Microsoft claims that Windows 8’s new UI is absolutely brilliant for all platforms, but user interface design expert Jakob Nielsen thinks otherwise.

In a long article describing the Windows 8 interface, Nielsem claims that Microsoft has finally abandoned the “Gates-driven GUI style” for a design that’s clearly optimized for the touch.

While that could make sense on tablets and touchscreen devices, it’s terrible on laptops and desktop computers, the design guru said.

“’Windows’ no longer supports multiple windows on the screen. Win8 does have an option to temporarily show a second area in a small part of the screen, but none of our test users were able to make this work. Also, the main UI restricts users to a single window, so the product ought to be renamed ‘Microsoft Window,’” Nielsen wrote when talking about the “Metro” interface.

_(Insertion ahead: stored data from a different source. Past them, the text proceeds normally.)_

(** C3. Whatever the random source returns, the room codes that a sequence of
    [createRoom] calls on one store returns are pairwise distinct, they are
    room codes (six characters of the alphabet) and none of them was already
    in the store.  A call whose sample collides samples again: it returns the
    first of its twenty samples that is not a key of the store, and when all
    twenty collide it throws the allocation error and stores nothing. *)
Theorem createRoom_ids_distinct :
  (forall (envs : list Env) (rooms : Store),
     let ids := returnedIds (fst (createRooms envs rooms)) in
     NoDup ids /\ forall roomId, roomId ∈ ids -> isRoomCode roomId /\ roomId ∉ dom rooms)
  /\ (forall (env : Env) (rooms : Store) (k : nat),
        (k < 20)%nat ->
        candidate (random env) k ∉ dom rooms ->
        (forall j, (j < k)%nat -> candidate (random env) j ∈ dom rooms) ->
        createRoom env rooms =
          Ret {| cr_roomId := candidate (random env) k; cr_hostToken := makeId env;
                 cr_createdAt := now env |}
              (<[candidate (random env) k := freshRoom (candidate (random env) k) env]> rooms))
  /\ (forall (env : Env) (rooms : Store),
        (forall j, (j < 20)%nat -> candidate (random env) j ∈ dom rooms) ->
        createRoom env rooms = Throw (Error "Failed to allocate a unique room id") rooms).
Proof.
  split; [exact createRooms_spec|]. split.
  - intros env rooms k Hk Hfresh Hbefore.
    pose proof (createRoom_run env rooms) as Hrun.
    pose proof (generateRoomId_loop_spec (dom rooms) (random env) 20 0) as Hgen.
    fold (generateRoomId (dom rooms) (random env)) in Hgen.
    destruct (generateRoomId (dom rooms) (random env)) as [e|roomId].
    + destruct Hgen as [_ Hall]. exfalso. apply Hfresh. now apply (Hall k).
    + destruct Hgen as (k' & Hk' & Hid & Hfresh' & Hbefore'). simpl in *.
      assert (k' = k) as ->.
      { destruct (Nat.lt_trichotomy k' k) as [Hlt|[Heq|Hgt]]; [|exact Heq|].
        - exfalso. apply Hfresh'. rewrite Hid. now apply Hbefore.
        - exfalso. apply Hfresh. now apply Hbefore'. }
      now rewrite Hrun, Hid.
  - intros env rooms Hall.
    pose proof (createRoom_run env rooms) as Hrun.
    pose proof (generateRoomId_loop_spec (dom rooms) (random env) 20 0) as Hgen.
    fold (generateRoomId (dom rooms) (random env)) in Hgen.
    destruct (generateRoomId (dom rooms) (random env)) as [e|roomId].
    + destruct Hgen as [-> _]. exact Hrun.
    + destruct Hgen as (k & Hk & Hid & Hfresh & _). exfalso. apply Hfresh. rewrite Hid.
      now apply Hall.
Qed.
(** C8.  [search_products] called with no arguments builds the query
    string [query=&pageSize=10&currentPage=1].  Whatever the arguments, the
    parameters are [query], [pageSize] and [currentPage], in this order,
    each followed by [=] and its form-encoded value, the empty one
    included.  The query string is what the handler requests, after the
    domain and [/rest/V1/mcpdata/products/search?]. *)
Theorem search_query_string :
  Uri.serialize
    (search_products_params {| query := None; page_size := None; current_page := None |}) =
    js "query=&pageSize=10&currentPage=1" /\
  (forall args,
      let q := default [] (query args) in
      let pageSize := JsNumber.toString (default (ofZ 10) (page_size args)) in
      let currentPage := JsNumber.toString (default (ofZ 1) (current_page args)) in
      map fst (search_products_params args) =
        [js "query"; js "pageSize"; js "currentPage"] /\
      Uri.serialize (search_products_params args) =
        js "query=" ++ Uri.urlencoded (Uri.toUSVString q) ++
        js "&pageSize=" ++ Uri.urlencoded (Uri.toUSVString pageSize) ++
        js "&currentPage=" ++ Uri.urlencoded (Uri.toUSVString currentPage)) /\
  (forall net h domain credential args,
      supplied h domain credential ->
      urlsRequested (snd (run net (search_products args h))) =
        [domain ++ js "/rest/V1/mcpdata/products/search?" ++
         Uri.serialize (search_products_params args)]).
Proof.
  split; [|split].
  - reflexivity.
  - intros args. split; [reflexivity|].
    unfold search_products_params, Uri.newURLSearchParams.
    cbn [map fst snd Uri.serialize].
    rewrite app_nil_r. reflexivity.
  - intros net h domain credential args S.
    exact (remote_handler_url net (call_search_products args) h domain credential _
             S eq_refl).
Qed.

While the design expert has emphasized he doesn’t hate Microsoft at all, he claims that Windows 8 is actually the new Vista, saying that Windows 9 would most likely fix all these awful options debuted in Microsoft’s new operating system.

“I have great hopes for Windows 9 on mobile and tablets. Just as Windows 7 was ‘Vista Done Right,’ it's quite likely that the touchscreen version of Windows 9 will be ‘Windows 8 Done Right,’” he said.

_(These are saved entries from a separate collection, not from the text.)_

Lemma Rev2_MasterCanRead_invariant (read : bool) (b b' : Balancer) :
  Rev2_invariant b -> Rev2.MasterCanRead read b = Done b' -> Rev2_invariant b'.
Proof.
  intros (Hne & Hflag & Hnd & Hcount & Hnil). unfold Rev2.MasterCanRead.
  destruct read, (masterCanRead b) eqn:Hf; simpl; rewrite ?Hf; simpl.
  - intros [= <-]. split_and!; try done. by rewrite Hf.
  - intros [= <-]. split_and!; simpl; try done.
    + by destruct (replicas b).
    + split; [intros _|done]. rewrite elem_of_app, list_elem_of_singleton. by right.
    + apply NoDup_app. split_and!; [done| |apply NoDup_singleton].
      intros p Hp ->%list_elem_of_singleton. apply Hflag in Hp. done.
    + rewrite elem_of_app, list_elem_of_singleton. intros [?|?]; [by apply Hnil|done].
  - case_bool_decide as Hlen; intros [= <-]; [|split_and!; try done; by rewrite Hf].
    unfold Rev2.without_master. split_and!; simpl; try done.
    + destruct (replicas b) as [|x [|y l]] eqn:Hl; simpl in Hlen; [lia..|].
      apply NoDup_cons in Hnd as [Hx _].
      destruct (decide (x = DbMap b)) as [->|Hxm].
      * rewrite filter_cons_False by (intros ?; done).
        rewrite filter_cons_True; [done|]. intros ->. apply Hx. by left.
      * by rewrite filter_cons_True.
    + split; [done|]. by intros [? _]%list_elem_of_filter.
    + by apply NoDup_filter.
    + intros [_ ?]%list_elem_of_filter. by apply Hnil.
  - intros [= <-]. split_and!; try done. by rewrite Hf.
Qed.

Lemma Rev1_MasterCanRead_invariant (read : bool) (b b' : Balancer) :
  Rev1_invariant b -> Rev1.MasterCanRead read b = Done b' -> Rev1_invariant b'.
Proof.
  intros (Hflag & Hlast & Hnd & Hcount & Hnil).
  rewrite GetAllDbs_cons, not_elem_of_cons in Hnil. destruct Hnil as [Hm Hl].
  unfold Rev1.MasterCanRead, Rev1.slice_to, Rev1.slaves.
  destruct read, (masterCanRead b) eqn:Hf; simpl; rewrite ?Hf; simpl.
  - intros [= <-]. split_and!; simpl; try done.
    rewrite GetAllDbs_cons, not_elem_of_cons. done.
  - intros [= <-].
    assert (DbMap b ∉ replicas b) as Hnotin by (intros Hin; by apply Hflag in Hin).
    split_and!; simpl; try done.
    + split; [intros _|done]. rewrite elem_of_app, list_elem_of_singleton. by right.
    + intros _. apply last_snoc.
    + apply NoDup_app. split_and!; [done| |apply NoDup_singleton].
      by intros p Hp ->%list_elem_of_singleton.
    + rewrite GetAllDbs_cons. simpl.
      rewrite not_elem_of_cons, not_elem_of_app, list_elem_of_singleton. done.
  - case_decide as Hlen; [|done]. simpl. rewrite Hf. simpl. intros [= <-].
    destruct (proj1 (last_Some _ _) (Hlast eq_refl)) as [l' Hl'].
    assert (DbMap b ∉ l') as Hnotin.
    { rewrite Hl' in Hnd. apply NoDup_app in Hnd as (_ & Hdisj & _).
      intros Hin. apply (Hdisj _ Hin). by left. }
    assert (Htake : ∀ p, p ∈ take (Z.to_nat (Z.of_nat (length (replicas b)) - 2))
                              (replicas b) -> p ∈ l').
    { intros p (i & Hi & Hlt)%elem_of_take.
      rewrite Hl', length_app in Hlt. simpl in Hlt.
      rewrite Hl', lookup_app_l in Hi by lia. by eapply list_elem_of_lookup_2. }
    split_and!; simpl; try done.
    + split; [done|]. intros Hin. by apply Htake in Hin.
    + eapply sublist_NoDup; [exact Hnd|apply sublist_take].
    + rewrite GetAllDbs_cons. simpl. rewrite not_elem_of_cons. split; [done|].
      intros Hin. apply Htake in Hin. apply Hl. rewrite Hl', elem_of_app. by left.
  - intros [= <-]. split_and!; simpl; try done.
    rewrite GetAllDbs_cons, not_elem_of_cons. done.
Qed.

Lemma Replica_Rev1_invariant (b : Balancer) (db : ptr) (b' : Balancer) :
  Rev1_invariant b -> Replica b = Done (db, b') -> Rev1_invariant b'.
Proof.
  intros (Hflag & Hlast & Hnd & Hcount & Hnil) (Hm & Hr & Hf & Hc)%Replica_keeps.
  unfold Rev1_invariant. rewrite GetAllDbs_cons in *. rewrite Hm, Hr, Hf.
  split_and!; try done. by apply Hc.
Qed.

Lemma Replica_Rev2_invariant (b : Balancer) (db : ptr) (b' : Balancer) :
  Rev2_invariant b -> Replica b = Done (db, b') -> Rev2_invariant b'.
Proof.
  intros (Hne & Hflag & Hnd & Hcount & Hnil) (Hm & Hr & Hf & Hc)%Replica_keeps.
  unfold Rev2_invariant. rewrite Hm, Hr, Hf.
  split_and!; try done. by apply Hc.
Qed.

Lemma Rev1_reachable_invariant `{Collaborators} (b : Balancer) :
  Rev1.reachable b -> Rev1_invariant b.
Proof.
  induction 1 as [driverName dialect sources h b h' Hnew
                 |read b b' _ IH Hstep|b db b' _ IH Hstep].
  - by eapply Rev1_NewBalancer_invariant.
  - by eapply Rev1_MasterCanRead_invariant.
  - by eapply Replica_Rev1_invariant.
Qed.

Lemma Rev2_reachable_invariant `{Collaborators} (b : Balancer) :
  Rev2.reachable b -> Rev2_invariant b.
Proof.
  induction 1 as [driverName dialect sources h b h' Hnew
                 |read b b' _ IH Hstep|b db b' _ IH Hstep].
  - by eapply Rev2_NewBalancer_invariant.
  - by eapply Rev2_MasterCanRead_invariant.
  - by eapply Replica_Rev2_invariant.
Qed.

(** ** The first read after construction, and the rounds after it *)

(** A reconfiguration leaves the counter alone. *)
Lemma Rev1_MasterCanRead_count (read : bool) (b b' : Balancer) :
  Rev1.MasterCanRead read b = Done b' -> count b' = count b.
Proof.
  unfold Rev1.MasterCanRead, Rev1.slice_to, Rev1.slaves.
  destruct read, (masterCanRead b) eqn:Hf; simpl; rewrite ?Hf; simpl;
    try (by intros [= <-]).
  case_decide; [|done]. simpl. rewrite Hf. simpl. by intros [= <-].
Qed.

Lemma Rev2_MasterCanRead_count (read : bool) (b b' : Balancer) :
  Rev2.MasterCanRead read b = Done b' -> count b' = count b.
Proof.
  unfold Rev2.MasterCanRead.
  destruct read, (masterCanRead b) eqn:Hf; simpl; rewrite ?Hf; simpl;
    try (by intros [= <-]).
  case_bool_decide; by intros [= <-].
Qed.

(** A topology that has not been read from has its counter at zero and
    lists no read target twice. *)
Lemma Rev1_unread_invariant `{Collaborators} (b : Balancer) :
  Rev1_unread b -> count b = 0%Z ∧ NoDup (replicas b) ∧ Rev1.reachable b.
Proof.
  induction 1 as [driverName dialect sources h b h' Hnew
                 |read b b' _ (Hc & _ & Hreach) Hstep].
  - assert (Rev1.reachable b) as Hreach by (by eapply Rev1.reach_NewBalancer).
    pose proof (Rev1_reachable_invariant b Hreach) as (_ & _ & Hnd & _).
    by apply Rev1_NewBalancer_post in Hnew as (? & _).
  - assert (Rev1.reachable b') as Hreach' by (by eapply Rev1.reach_MasterCanRead).
    pose proof (Rev1_reachable_invariant b' Hreach') as (_ & _ & Hnd & _).
    apply Rev1_MasterCanRead_count in Hstep. split_and!; [congruence|done..].
Qed.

Overall, Windows 8 is weak on tablets and terrible for PCs, he said, so it’s nothing more than “a monster that terrorizes poor office workers and strangles their productivity.”

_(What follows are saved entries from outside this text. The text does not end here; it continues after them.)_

(** Reindexing a frame on its own labels changes nothing. *)
Lemma reindex_column_self (idx : list datetime) (col : list float) :
  NoDup idx -> List.length col = List.length idx ->
  reindex_column idx idx col = col.
Proof.
  intros Hnd Hl. apply (nth_ext _ _ nan nan).
  - unfold reindex_column. rewrite length_map. lia.
  - intros k Hk. unfold reindex_column in Hk. rewrite length_map in Hk.
    destruct (nth_error idx k) as [t|] eqn:E;
      [|apply nth_error_None in E; lia].
    rewrite (@nth_reindex_column idx idx col k t E), (@get_loc_NoDup idx Hnd k t E).
    reflexivity.
Qed.


Lemma floor_multiple (a f : Z) : 0 < f -> a - a mod f = f * (a / f).
Proof. intros Hf. pose proof (Z.div_mod a f ltac:(lia)). lia. Qed.

Lemma floor_le (a f : Z) : 0 < f -> a - a mod f <= a < a - a mod f + f.
Proof. intros Hf. pose proof (Z.mod_pos_bound a f Hf). lia. Qed.

Lemma floor_mono (a b f : Z) : 0 < f -> a <= b -> a - a mod f <= b - b mod f.
Proof.
  intros Hf Hab. rewrite !floor_multiple by exact Hf.
  pose proof (Z.div_le_mono a b f Hf Hab). nia.
Qed.

(** Flooring to a finer bin first does not change the coarser bin. *)
Lemma floor_then (a f m : Z) :
  0 < f -> 0 < m ->
  (a - a mod f) - (a - a mod f) mod (f * m) = a - a mod (f * m).
Proof.
  intros Hf Hm. rewrite (floor_multiple a Hf).
  rewrite !floor_multiple by nia.
  rewrite Z.div_mul_cancel_l by lia.
  rewrite Z.div_div by lia. reflexivity.
Qed.


Lemma min_le_max (l : list Z) (t : Z) :
  fold_left Z.min l t <= fold_left Z.max l t.
Proof.
  pose proof (ChunkFacts.fold_min_le l t).
  pose proof (ChunkFacts.fold_max_ge l t). lia.
Qed.

(** The labels of [resample]: the multiples of the frequency, counted
    from the start of the first day, between the bin of the least label
    and the bin of the greatest. *)
Lemma In_resample_index (f : Z) (t : datetime) (idx : list datetime)
    (x : datetime) :
  0 < f ->
  let mn := fold_left Z.min idx t in
  let mx := fold_left Z.max idx t in
  let o := mn - mn mod 86400 in
  In x (resample_index f (t :: idx)) <->
  mn - (mn - o) mod f <= x <= mx - (mx - o) mod f /\ (x - o) mod f = 0.
Proof.
  intros Hf mn mx o. unfold resample_index. fold mn mx. fold o.
  set (lo := mn - (mn - o) mod f). set (hi := mx - (mx - o) mod f).
  assert (Hmm : mn <= mx) by apply min_le_max.
  assert (Elo : lo - o = f * ((mn - o) / f)).
  { unfold lo. pose proof (floor_multiple (mn - o) Hf). lia. }
  assert (Ehi : hi - o = f * ((mx - o) / f)).
  { unfold hi. pose proof (floor_multiple (mx - o) Hf). lia. }
  assert (Hq : (mn - o) / f <= (mx - o) / f) by (apply Z.div_le_mono; lia).
  assert (Ediff : hi - lo = f * ((mx - o) / f - (mn - o) / f)) by lia.
  assert (Ecount : (hi - lo) / f = (mx - o) / f - (mn - o) / f).
  { rewrite Ediff, Z.mul_comm, Z.div_mul by lia. reflexivity. }
  rewrite Ecount. rewrite in_map_iff. split.
  - intros (k & <- & Hk). apply in_seq in Hk. split; [nia|].
    replace (lo + f * Z.of_nat k - o) with (((mn - o) / f + Z.of_nat k) * f) by lia.
    apply Z.mod_mul. lia.
  - intros [[H1 H2] H3].
    apply Z.mod_divide in H3; [|lia]. destruct H3 as [q Eq].
    exists (Z.to_nat (q - (mn - o) / f)).
    assert (Hq1 : (mn - o) / f <= q) by nia.
    assert (Hq2 : q <= (mx - o) / f) by nia.
    split; [rewrite Z2Nat.id by lia; lia|].
    apply in_seq. lia.
Qed.

Lemma NoDup_resample_index (f : Z) (idx : list datetime) :
  0 < f -> NoDup (resample_index f idx).
Proof.
  intros Hf. destruct idx as [|t idx]; [constructor|].
  unfold resample_index. apply NoDup_map_NoDup_ForallPairs; [|apply seq_NoDup].
  intros a b _ _ H. nia.
Qed.

Lemma resample_index_nil_iff (f : Z) (idx : list datetime) :
  0 < f -> resample_index f idx = [] <-> idx = [].
Proof.
  intros Hf. split; [|intros ->; reflexivity].
  destruct idx as [|t idx]; [reflexivity|]. intros E. exfalso.
  assert (H : In (fold_left Z.min idx t
                  - (fold_left Z.min idx t
                     - (fold_left Z.min idx t - fold_left Z.min idx t mod 86400))
                    mod f)
                 (resample_index f (t :: idx))).
  { apply In_resample_index; [exact Hf|]. cbv zeta.
    set (mn := fold_left Z.min idx t). set (mx := fold_left Z.max idx t).
    set (o := mn - mn mod 86400).
    assert (Hmm : mn <= mx) by apply min_le_max.
    pose proof (@floor_mono (mn - o) (mx - o) f Hf ltac:(lia)).
    split; [lia|].
    pose proof (floor_multiple (mn - o) Hf) as E1.
    replace (mn - (mn - o) mod f - o) with ((mn - o) / f * f) by lia.
    apply Z.mod_mul. lia. }
  rewrite E in H. contradiction.
Qed.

Surprisingly, he said nothing about the lack of a Start Menu and a Start button, but he did mention that Microsoft has now “thrown the old customer base under the bus” with all these changes.

Users seem to share a similar point of view, as the overall sales performance of the Windows 8 operating system is well below expectations. People within the company have hinted that Microsoft is actually disappointed with the way Windows 8 performs on the market, blaming PC manufacturers for the lack of devices capable of running its new software.